I figured it had to start with someone, and it might as well be me. Since then, I've been called "selfish," "ignorant," and told that I would have had great children. I respond with a shrug, because if people don't understand my reasons, I can't explain it well enough for them to understand.

Things have not gotten better. The dilemma still exists. People are still adding children to the world's population. Each of us has to decide. I decided. Others decided differently. And there it is.

Kaleva

(36,294 posts)
5. It'd be a major strain on 1 child to support 2 parents
Tue Jun 14, 2022, 02:40 PM
Jun 2022

A larger family unit made up mostly of younger members would have a better overall chance of survival then a smaller family unit made up mostly of older members

Scrivener7

(50,949 posts)
10. A population that isn't starving. So there's that.
Tue Jun 14, 2022, 03:15 PM
Jun 2022

And PS, perhaps you would be surprised at how many children never take care of their parents. If you're a parent, you should make arrangements and not assume anything.

meadowlander

(4,394 posts)
14. As opposed to what, India?
Tue Jun 14, 2022, 07:28 PM
Jun 2022

As much as the One Child Policy was a human rights nightmare, the alternative they were staring down at the time was a humanitarian crisis of crushing, unmanageable inter-generational poverty. The main reason there's a middle class in China and that it's taking its place on the world stage was because it limited its population growth and focused on educating the hell out of the kids that were born.

TreasonousBastard

(43,049 posts)
15. The Chinese discovered that as good as One Child looked on paper...
Wed Jun 15, 2022, 01:34 AM
Jun 2022

it ended up with the practical problem of a generation of lonely males running around.

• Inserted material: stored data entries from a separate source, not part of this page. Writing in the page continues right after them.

(* ===== verification/StreamSocket.v ===== *)
(** * A stream socket, and a listening one

    Two concrete operating systems for one socket each: a connected stream socket,
    which has everything that the class [KernelLaws] asks for, and a listening socket with the
    results [accept] is going to have. *)

From Stdlib Require Import ZArith Lia Strings.Byte.
From stdpp Require Import base list numbers.
From S2P Require Import Prelude.
From S2P Require Import SocketOps.

#[local] Open Scope Z_scope.

(** ** A connected socket *)

(** [rx] has arrived and [room] bytes may be sent; [fin] is the end of the stream, [fin_read] whether
    a read has returned it; [signals] interrupt that many calls. *)
Record sock := mkSock {
  rx : list byte;
  fin : bool;
  fin_read : bool;
  room : nat;
  signals : nat;
  tx : list byte;
  got : list byte;
  edge : bool;
  mask : Z
}.

Definition readable (s : sock) : bool := negb (zlen (rx s) =? 0) || (fin s && negb (fin_read s)).
Definition writable (s : sock) : bool := negb (room s =? 0)%nat.

(** The mask of epoll only; an edge for what it includes. *)
Definition arm (m : Z) (s : sock) : sock :=
  mkSock (rx s) (fin s) (fin_read s) (room s) (signals s) (tx s) (got s)
    (edge s || (watches m read_op && readable s) || (watches m write_op && writable s)) m.

Definition sock_interrupted (s : sock) : sock :=
  mkSock (rx s) (fin s) (fin_read s) (room s) (pred (signals s)) (tx s) (got s) (edge s) (mask s).

Definition sock_recv (size : Z) (s : sock) : sys (list byte) * sock :=
  if negb (signals s =? 0)%nat then (SysErr interrupted, sock_interrupted s)
  else if negb (zlen (rx s) =? 0) then
    let data := ztake size (rx s) in
    (SysOk data, mkSock (zdrop size (rx s)) (fin s) (fin_read s) (room s) (signals s) (tx s) (got s ++ data) (edge s) (mask s))
  else if fin s then (SysOk [], mkSock [] true true (room s) (signals s) (tx s) (got s) (edge s) (mask s))
  else (SysErr try_again, s).

Definition sock_send (data : list byte) (s : sock) : sys Z * sock :=
  if negb (signals s =? 0)%nat then (SysErr interrupted, sock_interrupted s)
  else if (room s =? 0)%nat then (SysErr try_again, s)
  else
    let n := Nat.min (room s) (length data) in
    (SysOk (Z.of_nat n), mkSock (rx s) (fin s) (fin_read s) (room s - n) (signals s) (tx s ++ take n data) (got s) (edge s) (mask s)).

Definition invalid_argument : Z := 22.

Definition sock_events (s : sock) : Z * sock :=
  let events := Z.lor (if readable s then EPOLLIN else 0) (if writable s then EPOLLOUT else 0) in
  (if edge s then Z.land events (mask s) else 0,
   mkSock (rx s) (fin s) (fin_read s) (room s) (signals s) (tx s) (got s) false (mask s)).

#[global] Instance sock_kernel : Kernel sock := {
  sys_recv := sock_recv;
  sys_send := sock_send;
  sys_accept s := (SysErr invalid_argument, s);
  sys_poll_out s := if writable s then 1 else 0;
  sys_so_error s := (SysOk 0, s);
  epoll_add m s := (SysOk tt, arm m s);
  epoll_mod m s := (SysOk tt, arm m s);
  epoll_del s := mkSock (rx s) (fin s) (fin_read s) (room s) (signals s) (tx s) (got s) false 0;
  epoll_events := sock_events;
  interrupts := signals
}.

(** What the network and signals do. *)
Definition arrive (data : list byte) (s : sock) : sock :=
  mkSock (rx s ++ data) (fin s) (fin_read s) (room s) (signals s) (tx s) (got s) (edge s || watches (mask s) read_op) (mask s).
Definition peer_ends (s : sock) : sock :=
  mkSock (rx s) true (fin_read s) (room s) (signals s) (tx s) (got s) (edge s || watches (mask s) read_op) (mask s).
Definition acknowledge (n : nat) (s : sock) : sock :=
  mkSock (rx s) (fin s) (fin_read s) (room s + n) (signals s) (tx s) (got s) (edge s || watches (mask s) write_op) (mask s).
Definition signal (s : sock) : sock :=
  mkSock (rx s) (fin s) (fin_read s) (room s) (S (signals s)) (tx s) (got s) (edge s) (mask s).

Inductive sock_happens (s : sock) : sock → Prop :=
  | data_arrives data : sock_happens s (arrive data s)
  | stream_ends : sock_happens s (peer_ends s)
  | room_again n : sock_happens s (acknowledge n s)
  | signal_arrives : sock_happens s (signal s).

#[global] Instance sock_edges : EdgeTriggered sock := {
  news j s := match j with 0%nat => readable s | 1%nat => writable s | _ => false end;
  told := edge;
  watched := mask;
  received := got;
  sent := tx;
  happens := sock_happens
}.

(** ** It is as documented *)

Lemma calm_interrupted s : calm sock s (sock_interrupted s).
Proof. by split. Qed.

Lemma traffic_interrupted s : traffic sock s (sock_interrupted s) [] [].
Proof. split; by rewrite app_nil_r. Qed.

Lemma readable_after size s rest :
  readable (mkSock (zdrop size (rx s)) (fin s) (fin_read s) (room s) (signals s) (tx s) rest (edge s) (mask s)) = true →
  zlen (rx s) ≠ 0 → readable s = true.
Proof. intros _ Hz. unfold readable. by destruct (Z.eqb_spec (zlen (rx s)) 0). Qed.

Lemma sock_recv_law size (s : sock) : 0 < size →
  let '(r, s') := sock_recv size s in
  calm sock s s' ∧ traffic sock s s' (match r with SysOk data => data | SysErr _ => [] end) [] ∧
  match r with
  | SysOk data => data = [] → readable s' = false
  | SysErr e => if e =? interrupted then (signals s' < signals s)%nat else readable s' = false
  end.
Proof.
  intros Hsize. unfold sock_recv. destruct (Nat.eqb_spec (signals s) 0) as [Hi|Hi]; cbn [negb].
  2:{ split_and!; [apply calm_interrupted|apply traffic_interrupted|cbn; lia]. }
  destruct (Z.eqb_spec (zlen (rx s)) 0) as [Hz|Hz]; cbn [negb].
  - destruct (fin s) eqn:Ef.
    + split_and!; [split; try done; intros [|[|j]]; done|split; by rewrite app_nil_r|done].
    + split_and!; [apply calm_refl|split; by rewrite app_nil_r|]. cbn. unfold readable. by rewrite Hz, Ef.
  - split_and!; [split; try done|split; [done|by rewrite app_nil_r]|].
    + intros [|[|j]] Hn; try done. by apply (readable_after size s _ Hn).
    + intros Hd. exfalso. apply Hz. assert (Hl : zlen (ztake size (rx s)) = 0) by by rewrite Hd. revert Hl. zl.
Qed.

Lemma sock_send_law data (s : sock) :
  let '(r, s') := sock_send data s in
  calm sock s s' ∧ traffic sock s s' [] (match r with SysOk n => ztake n data | SysErr _ => [] end) ∧
  match r with
  | SysOk n => 0 ≤ n ≤ zlen data ∧ (n < zlen data → writable s' = false)
  | SysErr e => if e =? interrupted then (signals s' < signals s)%nat else writable s' = false
  end.
Proof.
  unfold sock_send. destruct (Nat.eqb_spec (signals s) 0) as [Hi|Hi]; cbn [negb].
  2:{ split_and!; [apply calm_interrupted|apply traffic_interrupted|cbn; lia]. }
  destruct (Nat.eqb_spec (room s) 0) as [Hr|Hr].
  - split_and!; [apply calm_refl|split; by rewrite app_nil_r|]. cbn. unfold writable. by rewrite Hr.
  - split_and!.
    + split; try done. intros [|[|j]]; try done. intros _. cbn. unfold writable. by destruct (Nat.eqb_spec (room s) 0).
    + split; [by rewrite app_nil_r|]. cbn. f_equal. unfold ztake. by rewrite Nat2Z.id.
    + unfold zlen. lia.
    + unfold zlen. lia.
    + intros Hlt. unfold writable, zlen in *. cbn. destruct (Nat.eqb_spec (room s - Nat.min (room s) (length data)) 0); [done|lia].
Qed.

Lemma sock_arm_law m s :
  (∀ j, news j (arm m s) = true → news j s = true) ∧ (told s = true → told (arm m s) = true) ∧ watched (arm m s) = m ∧
  ∀ j, watches m j = true → news j (arm m s) = true → told (arm m s) = true.
Proof.
  assert (Ht : told (arm m s) = edge s || (watches m read_op && readable s) || (watches m write_op && writable s)) by done.
  split_and!; [by intros [|[|j]]|rewrite Ht; change (told s) with (edge s); by intros ->|done|]. rewrite Ht.
  intros [|[|j]] Hw Hn; [..|done].
  - change (readable s = true) in Hn. unfold read_op. rewrite Hw, Hn. by rewrite orb_true_r.
  - change (writable s = true) in Hn. unfold write_op. rewrite Hw, Hn. by rewrite !orb_true_r.
Qed.

Lemma covers_land (b : bool) e m j : watches m j = true → (b = true → Z.land e (flag j) = flag j) → b = true → covers (Z.land e m) j = true.
Proof.
  unfold watches, covers. intros Hm Hb ->. specialize (Hb eq_refl).
  destruct (Z.eqb_spec (Z.land (Z.land e m) (Z.lor (flag j) (Z.lor EPOLLERR EPOLLHUP))) 0) as [E|]; [exfalso|done].
  apply (f_equal (λ z, Z.land z (flag j))) in E. rewrite Z.land_0_l in E.
  replace (Z.land (Z.land (Z.land e m) (Z.lor (flag j) (Z.lor EPOLLERR EPOLLHUP))) (flag j)) with (Z.land m (Z.land e (flag j))) in E.
  - rewrite Hb in E. by rewrite E in Hm.
  - apply Z.bits_inj'. intros n Hn. rewrite !Z.land_spec, !Z.lor_spec.
    destruct (Z.testbit m n), (Z.testbit e n), (Z.testbit (flag j) n); cbn; rewrite ?andb_false_r; done.
Qed.

Lemma sock_events_law s :
  let '(events, s') := sock_events s in
  traffic sock s s' [] [] ∧ (∀ j, news j s' = true → news j s = true) ∧ watched s' = watched s ∧
  ∀ j, (j < max_ops)%nat → told s = true → news j s = true → watches (watched s) j = true → covers events j = true.
Proof.
  unfold sock_events. split_and!; [split; by rewrite app_nil_r|by intros [|[|j]]|done|].
  intros j _ He Hn Hw. cbn in He. rewrite He. apply (covers_land (news j s)); [done| |done]. intros _.
  destruct j as [|[|j]]; [..|done]; cbn in Hn; rewrite Hn.
  - by destruct (writable s).
  - by destruct (readable s).
Qed.

Lemma sock_happens_law s s' : sock_happens s s' →
  traffic sock s s' [] [] ∧ watched s' = watched s ∧ (told s = true → told s' = true) ∧
  ∀ j, watches (watched s) j = true → news j s' = true → news j s = true ∨ told s' = true.
Proof.
  change (told s) with (edge s). change (told s') with (edge s'). change (watched s) with (mask s).
  destruct 1; (split_and!; [split; by rewrite app_nil_r|done|cbn; try (by intros ->); done|]);
    intros [|[|j]] Hw Hn; try done; try (by left); right; unfold arrive, peer_ends, acknowledge, read_op, write_op; cbn [edge]; rewrite Hw;
    by rewrite orb_true_r.
Qed.

#[global] Instance sock_laws : KernelLaws sock.
Proof.
  split.
  - exact sock_recv_law.
  - exact sock_send_law.
  - intros s. cbn. split_and!; [apply calm_refl|split; by rewrite app_nil_r|done].
  - intros s. cbn. by destruct (writable s).
  - intros s. cbn. split; [apply calm_refl|split; by rewrite app_nil_r].
  - intros m s call [-> | ->]; cbn; (split; [split; by rewrite app_nil_r|apply sock_arm_law]).
  - intros s. split; by rewrite app_nil_r.
  - exact sock_events_law.
  - exact sock_happens_law.
Qed.

(** ** A listening socket *)

(** [backlog] has the results that [accept] is going to have. *)
Record listener := mkListener { backlog : list (sys Z); l_edge : bool; l_mask : Z }.

Definition listener_accept (l : listener) : sys Z * listener :=
  match backlog l with
  | r :: rest => (r, mkListener rest (l_edge l) (l_mask l))
  | [] => (SysErr try_again, l)
  end.

Definition listener_arm (m : Z) (l : listener) : listener :=
  mkListener (backlog l) (l_edge l || (watches m read_op && negb (zlen (backlog l) =? 0))) m.

#[global] Instance listener_kernel : Kernel listener := {
  sys_recv _ l := (SysErr invalid_argument, l);
  sys_send _ l := (SysErr invalid_argument, l);
  sys_accept := listener_accept;
  sys_poll_out l := 0;
  sys_so_error l := (SysOk 0, l);
  epoll_add m l := (SysOk tt, listener_arm m l);
  epoll_mod m l := (SysOk tt, listener_arm m l);
  epoll_del l := mkListener (backlog l) false 0;
  epoll_events l := (if l_edge l then EPOLLIN else 0, mkListener (backlog l) false (l_mask l));
  interrupts l := 0%nat
}.

(** A connection comes in, which [accept] gets as [r]. *)
Definition come (r : sys Z) (l : listener) : listener :=
  mkListener (backlog l ++ [r]) (l_edge l || watches (l_mask l) read_op) (l_mask l).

A socialogical problem not well addressed by simple logic.

PortTack

(32,754 posts)
11. As far as the current economic model, not so well.
Tue Jun 14, 2022, 03:33 PM
Jun 2022

But, the current economic model is doomed to failure anyway. It’s not just China it’s everywhere, and indeed if we are to survive we’re going to have to have a completely different way of living.

hunter

(38,310 posts)
12. Nature doesn't care about "reasons."
Tue Jun 14, 2022, 04:25 PM
Jun 2022

In nature there "is" and everything else "is not."

Thoughts and prayers and hopes for the future don't matter.

Nature doesn't care what you think, doesn't care how many children you have. In a few million years our civilization will be a curious layer of trash in the geologic record.

The current human population is about 8 billion. Fossil fuels are destroying the environments we humans are best adapted to. What do we want to do about that?

We have the tools we need to halt human population growth and quit fossil fuels entirely, on our own terms. Will we do that? I don't know.

If we let nature take care of the imbalance by her usual means things are going to get ugly.

The wealthy are completely out of their heads if they think they'll be able to avoid the chaos. Their society is the MOST fragile of all human societies.

Igel

(35,300 posts)
13. My take's a bit different.
Tue Jun 14, 2022, 07:14 PM
Jun 2022

But along the same lines.

People care about the Earth as though the Earth were somehow intrinsically valuable. It's like Mars. Or Jupiter.

Or maybe uninhabited planets that we and nobody else have no clue exists. They form. They exist. They get tortured by stars in their red giant phase and then get hit as the star collapses to form a white dwarf (or worse). Nobody cares--they have *no* net worth because the Milky Way doesn't assign worth.

The Earth has value because humans value it--but the Earth only has value to humans. Now, that's one good argument (in my view) for environmentalism; that's also a good argument for "the Earth would be better off without humans." Seriously--who was around to mourn for the dinosaurs? Or the Ediacaran fauna that existed pre-Cambrian? (Ever look at what the scant traces of those critters says they looked like.)

Or the life that existed prior to the Great Oxygenation Event?

Trashing the Earth hurts us and our fellow Earth species. But without humans to value those fellow Earth species, there'd be no appraiser. It's like the worth of gold nugget in the pre-Cambrian.